Hey guys, you might well remember at the start of December last year, I excitingly announced a collaboration with my new partner in crime, renowned TV Psychologist Emma Kenny (and founder of wellbeing site SWITCH), where together we would host a monthly problem page right here on the blog.
Well, welcome to our page: #Problemshared, a space dedicated to helping you with any concerns you might have, in all aspects of your life-family, work, relationships and more.
Think Jackie Annual brought up to date online!
Want to get in touch?
Simply email me email@example.com with your questions, and one will be chosen to be answered by both of us, each month.
Thanks so much to all those who have sent in questions already. We hope to share as many as we can as this feature progresses.
Please note, I can of course, (as I have today), publish anonymously if you so wish.
Over to this month’s question, something I know will resonate with many of you, as it did with me.
How Can I Switch Off?
Anon, wrote in for advice with this-
I have two children, aged 3 and 7 and work as a social media manager 3 days a week. The internet never sleeps and as I work around a flexible schedule, choosing my own hours, I find it hard to switch off and basically, achieve balance in my life and in work.
Emma, have you any practical tips and advice to help me?
I feel guilty that I can’t always be focused on my kids and then guilty when work needs to take priority.

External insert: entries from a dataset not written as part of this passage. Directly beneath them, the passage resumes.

(* ===== verification/Ls.v ===== *)
(** * user/ls.c

    [ls] against the calls of [Unix]: what it writes is a function of the
    directories and of the status of their entries. *)

From S2P Require Import Prelude Machine CString Printf Ulib Unix Uprogs ShRun.

Definition DIRSIZ : Z := 14.
Definition SLASH : Z := 47.

(** The number stored in [n] bytes from [off] on. *)
Definition field (off n : nat) (l : list Z) : Z := fold_right (fun b r => b + 256 * r) 0 (take n (drop off l)).

(** struct stat of kernel/stat.h and struct dirent of kernel/fs.h, as bytes *)
Definition st_ino (st : list Z) : Z := field 4 4 st.
Definition st_type (st : list Z) : Z := i16 (field 8 2 st).
Definition st_size (st : list Z) : Z := field 16 8 st.
Definition de_inum (de : list Z) : Z := field 0 2 de.
Definition de_name (de : list Z) : list Z := take (Z.to_nat DIRSIZ) (drop 2 de).

(** A C string in an array that may be full. *)
Fixpoint until_nul (l : list Z) : list Z :=
  match l with
  | [] => []
  | c :: l' => if c =? 0 then [] else c :: until_nul l'
  end.

(** [for(p=path+strlen(path); p >= path && *p != '/'; p--)]; then [p++]: the
    offset of the first character after the last slash. *)
Fixpoint after_slash (path : list Z) (n : nat) : nat :=
  if nth n path 0 =? SLASH then S n else match n with O => O | S n' => after_slash path n' end.

Definition fmtname (path : list Z) : list Z :=
  let p := drop (after_slash path (length path)) path in
  if Z.of_nat (length p) >=? DIRSIZ then p
  else p ++ replicate (Z.to_nat (DIRSIZ - Z.of_nat (length p))) 32.

Section Program.
Context {W : Type} `{UX : Unix W}.

(** One entry of a directory, whose path with a slash is [buf]. *)
Definition ls_entry (buf de : list Z) : M W unit :=
  if de_inum de =? 0 then ret tt
  else
    let buf := buf ++ until_nul (de_name de) in
    '(r, st) <- stat buf ;;
    if r <? 0 then printf (line "ls: cannot stat %s") [AStr (Some buf)]
    else printf (line "%s %d %d %d") [AStr (Some (fmtname buf)); AInt (st_type st); AInt (i32 (st_ino st)); AInt (i32 (st_size st))].

Definition ls (path : list Z) : M W unit :=
  fd <- open path 0 ;;
  if fd <? 0 then fprintf 2 (line "ls: cannot open %s") [AStr (Some path)]
  else
    '(r, st) <- fstat fd ;;
    if r <? 0
    then fprintf 2 (line "ls: cannot stat %s") [AStr (Some path)] ;;; _ <- close fd ;; ret tt
    else
      (if st_type st =? T_FILE
       then printf (line "%s %d %d %l") [AStr (Some (fmtname path)); AInt (st_type st); AInt (i32 (st_ino st)); APtr (st_size st)]
       else if st_type st =? T_DIR
       then
         if Z.of_nat (length path) + 1 + DIRSIZ + 1 >? 512 then printf (line "ls: path too long") []
         else
           loop (fun _ : unit =>
             '(n, de) <- read fd 16 ;;
             if n =? 16 then ls_entry (path ++ [SLASH]) de ;;; ret (inl tt) else ret (inr tt)) tt
       else ret tt) ;;;
      _ <- close fd ;;
      ret tt.

Definition ls_main (args : list (list Z)) : M W unit :=
  match args with
  | [] => ls [46] ;;; exit 0
  | _ => for_all args ls ;;; exit 0
  end.
End Program.

(** ** What it shows *)

(** The status of files, which does not change while ls runs, and the open
    descriptors: [open] gives one that was not open, [close] frees it and
    leaves what the others have to deliver; entries of directories are read
    whole. *)
Class Dirs (W : Type) `{UX : Unix W} `{ST : !Streams W} `{FL : !Files W} := {
  status : list Z -> option (list Z);
  in_use : W -> Z -> bool;
  same_use (w w' : W) : Prop := forall fd, in_use w' fd = in_use w fd;
  status_bytes : forall path st, status path = Some st -> byte_string st;
  open_use : forall path w fd w1, open path 0 w = Ret fd w1 ->
    if fd <? 0 then same_use w w1 else in_use w fd = false /\ forall fd', in_use w1 fd' = in_use w fd' || (fd' =? fd);
  fstat_law : forall path w fd w1, open path 0 w = Ret fd w1 -> 0 <= fd ->
    exists st w2, status path = Some st /\ fstat fd w1 = Ret (0, st) w2 /\ same_use w1 w2 /\
      (forall fd', input w2 fd' = input w1 fd') /\ (forall fd', output w2 fd' = output w1 fd') /\ forall a, contents w2 a = contents w1 a;
  read_entry : forall fd w, 3 <= fd -> exists w', read fd 16 w = Ret (Z.of_nat (Nat.min 16 (length (input w fd))), take 16 (input w fd)) w' /\
    same_use w w' /\ (forall fd', input w' fd' = if fd' =? fd then drop 16 (input w fd) else input w fd') /\
    (forall fd', output w' fd' = output w fd') /\ forall a, contents w' a = contents w a;
  write_use : forall fd l w r w', write fd l w = Ret r w' -> same_use w w';
  close_use : forall fd w r w', close fd w = Ret r w' ->
    (forall fd', in_use w' fd' = in_use w fd' && negb (fd' =? fd)) /\ forall fd', fd' <> fd -> input w' fd' = input w fd'
}.

Section Facts.
Context {W : Type} `{UX : Unix W} `{ST : !Streams W} `{FL : !Files W} `{DI : !Dirs W}.

(** Blank-padded to fourteen characters. *)
Definition pad (name : list Z) : list Z := name ++ replicate (14 - length name) 32.

(** The part of a path after the last slash. *)
Definition basename (path name : list Z) : Prop := (SLASH ∉ name) /\ (path = name \/ exists d, path = d ++ SLASH :: name).

Lemma after_slash_spec path n : (n <= length path)%nat -> SLASH ∉ drop (S n) path ->
  let k := after_slash path n in (SLASH ∉ drop k path) /\ (k = 0%nat \/ exists j, k = S j /\ path !! j = Some SLASH).
Proof.
  revert path. induction n as [|n IH]; intros path Hn Hd; cbn [after_slash].
  - destruct (Z.eqb_spec (nth 0 path 0) SLASH) as [E|E].
    + split; [done|]. right. exists 0%nat. split; [done|]. destruct path as [|c path]; [discriminate E|]. cbn in E. by subst.
    + split; [|by left]. destruct path as [|c path]; [apply not_elem_of_nil|]. rewrite drop_0. apply not_elem_of_cons. split; [by intros <-|exact Hd].
  - destruct (Z.eqb_spec (nth (S n) path 0) SLASH) as [E|E].
    + split; [done|]. right. exists (S n). split; [done|]. destruct (path !! S n) as [c|] eqn:Ec; [by rewrite (nth_lookup_Some _ _ 0 _ Ec) in E; subst|].
      rewrite nth_lookup, Ec in E. discriminate E.
    + apply IH; [lia|]. destruct (path !! S n) as [c|] eqn:Ec.
      * rewrite (drop_S _ _ _ Ec). apply not_elem_of_cons. split; [|done]. intros <-. by rewrite (nth_lookup_Some _ _ 0 _ Ec) in E.
      * apply lookup_ge_None in Ec. rewrite drop_ge by lia. apply not_elem_of_nil.
Qed.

Vicki, as a full time blogger, how do you create boundaries and manage your schedule?
I just want to learn how to switch off and feel more in control of everything.
Over to Emma-
One of the constant areas I lecture in is work/life balance and the reason for this is because so few of us actually have any these days.
Decades ago the story was very different, the 9-5 job existed and often the female partner would stay at home when she and her partner had a family.
Now don’t get me wrong, I am thrilled that these days the majority of us accept that it’s not only fine for a woman to work but that it has the clear potential to help our kids (especially girls) aspire to be whomever and whatever they choose to be.
That said, it also means that we are pretty flipping knackered and at times meet ourselves coming backwards, along with dishing an unhealthy amount of guilt on our heads because we feel we are not getting the most out of our family life.
So how on earth do we start redressing the balance?
Well it’s actually easier than you think!
One of the most powerful things I have learnt is Pareto’s rule, this guy was a philosopher who observed that 80% of your success comes from only 20% of your actions (man that got me excited!), therefore by figuring out what you are great at (in my world that’s communication), and by concentrating your efforts on this area of your world, you will automatically become happier, more focused, less stressed and more successful than you ever believed you could be.
Think about that for a minute, instead of trying to firefight because you are trying to give EVERYTHING 100% you simply shift focus to the 20% of the things you are great at, thus saving you lots of time and more importantly making you feel fabulous.
The next point that I write will make you all sigh as the thought of it will feel like I am simply adding to the amount of work you have to do, but bear with me!
…Scheduling is imperative if you want to achieve work/life balance; the average scheduler saves around 270 hours a year, (that’s a pretty decent holiday somewhere hot!).
So if you intend to make a new years resolution then it’s time to buy a great diary or to utilise your smart technology to start planning exactly what’s happening in your week. This includes you time (long hot soaks in the bath), family time (having a family meal together), activity time (visiting a museum), social time (meeting the girls), health (exercise/nutrition) and of course romantic time (with whoever floats your boat). Obviously this schedule will have all your work activities included also.
The reason that you need to schedule is so that you scrupulously stick to your plans to ensure that you start addressing your personal needs as opposed to simply addressing your work ones.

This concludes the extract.